=== WHAT TO WORK ON ===
Please retype only the lines below that run from the one containing "(** [s.expandtabs(tabsize)], started" through the last line, both included, without altering a word.

Extracted data entries:
(** * nextinspace: the boxed text-layout renderer of [space.py]

    A shallow embedding of [nextinspace/space.py] (classes [Event],
    [Launch], [Rocket] and their [display] methods) together with the
    parts of the Python runtime the methods call: [str.ljust],
    [str.center], [str.expandtabs], [str.strip] and [textwrap.wrap]
    (CPython 3.11 [Lib/textwrap.py], class [TextWrapper] with its default
    options).  [print] is modelled by the list of the lines printed, in
    order. *)

From Stdlib Require Import List NArith Arith Bool Lia.
From Stdlib Require Strings.String Strings.Ascii.
Import ListNotations.
Import String.StringSyntax.
Delimit Scope string_scope with string.

Set Implicit Arguments.

(** ** Python [str] values

    A [str] is a sequence of Unicode code points. *)

Definition char := N.
Definition str := list char.

(** An ASCII literal of the source, as a [str]. *)
Definition lit (s : String.string) : str :=
  map Ascii.N_of_ascii (String.list_ascii_of_string s).
Arguments lit s%_string.

Definition TAB : char := 9%N.
Definition LF : char := 10%N.
Definition CR : char := 13%N.
Definition ESC : char := 27%N.
Definition SPACE : char := 32%N.
Definition HYPHEN : char := 45%N.

(** [s.ljust(width, fill)]: the string itself when it is already
    [width] long or longer, else padded on the right. *)
Definition ljust (s : str) (width : nat) (fill : char) : str :=
  if width <=? length s then s
  else s ++ repeat fill (width - length s).

(** [s.center(width, fill)], CPython's [unicode_center]:
    [marg = width - len; left = marg / 2 + (marg & width & 1)]. *)
Definition center (s : str) (width : nat) (fill : char) : str :=
  if width <=? length s then s
  else
    let marg := width - length s in
    let left := marg / 2 + (if Nat.odd marg && Nat.odd width then 1 else 0) in
    repeat fill left ++ s ++ repeat fill (marg - left).

(** [s.expandtabs(tabsize)], started at column [line_pos]. *)
Fixpoint expandtabs_from (tabsize line_pos : nat) (s : str) : str :=
  match s with
  | [] => []
  | ch :: rest =>
      if (ch =? TAB)%N then
        if 0 <? tabsize then
          let incr := tabsize - line_pos mod tabsize in
          repeat SPACE incr ++ expandtabs_from tabsize (line_pos + incr) rest
        else expandtabs_from tabsize line_pos rest
      else
        ch :: expandtabs_from tabsize
                (if ((ch =? LF) || (ch =? CR))%N then 0 else S line_pos) rest
  end.

Definition expandtabs (s : str) (tabsize : nat) : str :=
  expandtabs_from tabsize 0 s.

(** [str.isspace] on one code point ([_PyUnicode_IsWhitespace]); the
    characters [s.strip()] removes. *)
Definition py_isspace (c : char) : bool :=
  (((9 <=? c) && (c <=? 13)) || ((28 <=? c) && (c <=? 32))
   || (c =? 133) || (c =? 160) || (c =? 5760)
   || ((8192 <=? c) && (c <=? 8202))
   || (c =? 8232) || (c =? 8233) || (c =? 8239) || (c =? 8287)
   || (c =? 12288))%N.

=== RESPONSE TO THIS TASK ===
(** [s.expandtabs(tabsize)], started at column [line_pos]. *)
Fixpoint expandtabs_from (tabsize line_pos : nat) (s : str) : str :=
  match s with
  | [] => []
  | ch :: rest =>
      if (ch =? TAB)%N then
        if 0 <? tabsize then
          let incr := tabsize - line_pos mod tabsize in
          repeat SPACE incr ++ expandtabs_from tabsize (line_pos + incr) rest
        else expandtabs_from tabsize line_pos rest
      else
        ch :: expandtabs_from tabsize
                (if ((ch =? LF) || (ch =? CR))%N then 0 else S line_pos) rest
  end.

Definition expandtabs (s : str) (tabsize : nat) : str :=
  expandtabs_from tabsize 0 s.

(** [str.isspace] on one code point ([_PyUnicode_IsWhitespace]); the
    characters [s.strip()] removes. *)
Definition py_isspace (c : char) : bool :=
  (((9 <=? c) && (c <=? 13)) || ((28 <=? c) && (c <=? 32))
   || (c =? 133) || (c =? 160) || (c =? 5760)
   || ((8192 <=? c) && (c <=? 8202))
   || (c =? 8232) || (c =? 8233) || (c =? 8239) || (c =? 8287)
   || (c =? 12288))%N.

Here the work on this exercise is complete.